Entertainment
S.G. Goodman On The Continuous Process Of Coming Out
The indie rocker spoke about coming out to her rural Southern Baptist community and her new album, Teethmarks.
There’s no one way of coming out. In that spirit for Pride 2022, NYLON asked six queer musicians to share their coming out stories. Below, queer indie rocker S.G. Goodman describes what it was like coming out as gay to her rural, Southern Baptist community.
I think it’s safe to say that as a queer person, you are continuously coming out in some capacity. Maybe you start by acknowledging it to yourself and those close to you, but then there are your co-workers, doctors, random people in administration, etc. Our stories look different from person to person, but the reality is that no matter to whom or in what way we make our truth known, for me it seems to be a continuous act.
By the time I signed my first record deal, I had disclosed my queerness to everyone I felt it meaningful to tell. I had no problem including that detail about myself publicly. It was 2020, and by that time there were countless artist who were outspoken about being gay.
Billboard announced the news of my album deal and debut album, and with that included my queerness and story, being from a Southern Baptist community in the rural south. What I was hoping for was acknowledgement and encouragement from my community — which I did receive some of — but not without a deluge of “I’m praying for you” messages in my inbox. No matter my accomplishments, to some I wouldn’t be enough.
In the months that followed, both the negative response and positive response called for me to interrogate how being out publicly was settling in my body. The body stores our experience, and I speak to this in my new song “Keeper of the Time” from my new album Teethmarks. It’s a bookend to an earlier song from my first album “Space and Time,” which is about the negative response from my community bringing me to a place of pure desperation and hopelessness.
I come from a place where there were not “out” queer people who held roles or occupations that were respected by the community around me. Like many, when I was growing up, my only examples of queer people were on TV, and on programs I wasn’t even allowed to watch. To an extent, I understood the ignorance I faced from community members surrounding my sexuality, because I understood the full context of their beliefs: I was an insider, myself. When the sermons you hear on Sunday morning stress the otherness of queer people, you don’t stand a chance not internalizing those beliefs. The church was the biggest social event of our week, and it served as the moral compass for the majority of our community.

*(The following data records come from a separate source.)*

(* ===== verification/Apprelay.v ===== *)
(** The relay beside an application session (internal/gateway/apprelay): its
table and what it accepts as one, the SOCKS listener that reaches the
application's origins alone, and the inspecting proxy that lets a page's
dependencies through to public addresses.  The network is an argument: a
resolver's answers, the bytes a client sends, whether a write or a dial goes
through; so are the PEM and URL parsers of the standard library. *)
From S2P Require Import Prelude GoText Strconv Json NetIP Addresses.
Local Open Scope Z_scope.

(** * strings *)

Definition TrimPrefix (s p : string) : string :=
  if Strings.HasPrefix s p then of_bytes (drop (String.length p) (to_bytes s)) else s.

Definition HasSuffix (s p : string) : bool :=
  bool_decide (String.length p ≤ String.length s)%nat
  && bool_decide (drop (String.length s - String.length p) (to_bytes s) = to_bytes p).

Definition TrimSuffix (s p : string) : string :=
  if HasSuffix s p then of_bytes (take (String.length s - String.length p) (to_bytes s)) else s.

(** * relay.go: the table *)

Record Forward := { FListen : string; FTo : string; Once : bool; Retry : duration }.
Record Route := { Host : string; Port : Z; To : string }.
Record SOCKS := { SListen : string; SAllow : list Route }.
Record Proxy := {
  PListen : string; CACert : string; CAKey : string; PAllow : list Route; TLSCA : string;
  PrivateNetworks : list string; PrivateHosts : list string; Name : string;
}.
Record Config := { Forwards : list Forward; socks : option SOCKS; proxy_ : option Proxy; InternalSubnet : string }.

(** [normHost]. *)
Definition normHost (h : string) : string :=
  let h := TrimSuffix (Strings.ToLower (Strings.TrimSpace h)) "." in
  let h := TrimSuffix (TrimPrefix h "[") "]" in
  let ip := ParseIP h in
  if bool_decide (ip = []) then h else IP_String ip.

(** A port's text: a number from 1 to 65535. *)
Definition port_of (s : string) : option Z :=
  n ← Atoi (to_bytes s);
  if (n <? 1) || (65535 <? n) then None else Some n.

Definition listenPort (listen : string) : option Z :=
  if Strings.HasPrefix listen "internal:" then port_of (TrimPrefix listen "internal:")
  else if Strings.HasPrefix listen ":" then port_of (TrimPrefix listen ":")
  else None.

Inductive ConfigError :=
| NoForwards
| ListenNotInternal
| BadListen
| ListenShared
| AllowsNothing
| RouteIncomplete
| RouteRepeats
| RouteToName
| RouteToPort
| BothProxyAndSOCKS
| BadCA
| BadTLSCA
| BadPrivateNetwork
| BadPrivateHost
| BadSubnet
| ForwardTo
| ForwardRetry.

(** The key a route is found under. *)
Definition key (rt : Route) : string := JoinHostPort (normHost (Host rt)) (Itoa (Port rt)).

(** [validRoutes]: per route, before and after the test of its key. *)
Definition route_named (rt : Route) : result ConfigError unit :=
  refuse_if (bool_decide (normHost (Host rt) = "") || (Port rt <? 1) || (65535 <? Port rt)) RouteIncomplete.

Definition route_pinned (rt : Route) : result ConfigError unit :=
  match SplitHostPort (To rt) with
  | None => Err RouteToName
  | Some (ip, p) =>
      if bool_decide (ParseIP ip = []) then Err RouteToName
      else match port_of p with None => Err RouteToPort | Some _ => Ok tt end
  end.

Definition validRoutes (routes : list Route) : result ConfigError unit :=
  if bool_decide (routes = []) then Err AllowsNothing
  else each_once key route_named (λ _, RouteRepeats) route_pinned routes [].

(** The listen of a SOCKS or a proxy section: on the session network, on no
forward's port. *)
Definition validListen (c : Config) (listen : string) : result ConfigError unit :=
  if negb (Strings.HasPrefix listen "internal:") then Err ListenNotInternal
  else match listenPort listen with
  | None => Err BadListen
  | Some port =>
      first_error (λ f, refuse_if (bool_decide (default 0 (listenPort (FListen f)) = port)) ListenShared) (Forwards c)
  end.

Definition validSOCKS (c : Config) : result ConfigError unit :=
  match socks c with
  | None => Ok tt
  | Some s => let? _ := validListen c (SListen s) in validRoutes (SAllow s)
  end.

Definition private_host_ok (h : string) : result ConfigError unit :=
  match SplitHostPort h with
  | None => Err BadPrivateHost
  | Some (host, port) =>
      if bool_decide (normHost host = "") then Err BadPrivateHost
      else match port_of port with None => Err BadPrivateHost | Some _ => Ok tt end
  end.

Section Config.
(** [parseCA] succeeds on a certificate and its key; [AppendCertsFromPEM]
finds a certificate in a bundle. *)
Variable parseCA : string → string → bool.
Variable has_certificate : string → bool.

Definition validProxy (c : Config) : result ConfigError unit :=
  match proxy_ c with
  | None => Ok tt
  | Some p =>
      let? _ := validListen c (PListen p) in
      let? _ := refuse_if (match socks c with Some _ => true | None => false end) BothProxyAndSOCKS in
      let? _ := refuse_if (negb (parseCA (CACert p) (CAKey p))) BadCA in
      let? _ := validRoutes (PAllow p) in
      let? _ := refuse_if (negb (bool_decide (TLSCA p = "")) && negb (has_certificate (TLSCA p))) BadTLSCA in
      let? _ := first_error (λ n, match ParseCIDR n with Some _ => Ok tt | None => Err BadPrivateNetwork end) (PrivateNetworks p) in
      first_error private_host_ok (PrivateHosts p)
  end.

There were two interesting things at play in the process of me coming out: the lack of real-life role models as a queer woman, and the fact that those around me had no examples of being close to one. I’m not saying there were no gay people in my community growing up, because there were definitely murmurs of them. It was an unspoken expectation that those who were rumored to be gay should live quietly about it, and more loudly spoken was the expectation that you didn’t want to be found suspect of being gay.
But despite the dissonance of my background and my identity, I eventually felt I had found enough peace to sustain me and be strong with myself, even with the folks who took issue with me being queer. Through therapy and with the support of my chosen family I believed I had established a foundation where old hurts had been worked through.
Coming out in the religious south was one thing, and I’ve met a few folks with aligning stories to my own. But there has also been the coming out process within the gay community. I still live near where I grew up, and on any given occasion, the majority of my friends are straight. The geographic isolation of living in a rural community for me has meant I don’t have and have never had a large group of gay friends. So as you can imagine, the conversations I have daily don’t typically revolve around me being gay. At times when I try to talk about these things with queer people from other backgrounds, the response is often that I haven’t arrived to some level of queerness that they have. The way I conduct myself as a queer woman has been mirrored back by some as not acting queer enough.
It’s true I’ve never been to a Pride parade. I don’t particularly like parades. It’s true I don’t wear rainbows. I think rainbows are pretty gaudy. I don’t talk about my relationships much publicly because I like to keep my personal life as private as I can. The complexity I’ve found in my continuous coming out saga has been found along the line of being either too loud or too quiet for some.
But ultimately, I have found that the details of my experience of coming out are not as important as how I am processing them. I alone carry the weight of that process. I can’t rely on the acceptance from any one group of people about what it is continuing to mean for me, the one who carries it. In my new record, I explore love and the marks it leaves behind. Either good or bad. Were you loved enough? Were you in love? Was it unrequited love? How does that hurt and how does it help? In exploring these concepts and sometimes traumas, I hope it can create a space for people to explore their own feelings, and find comfort and peace in their process, even if it is on-going.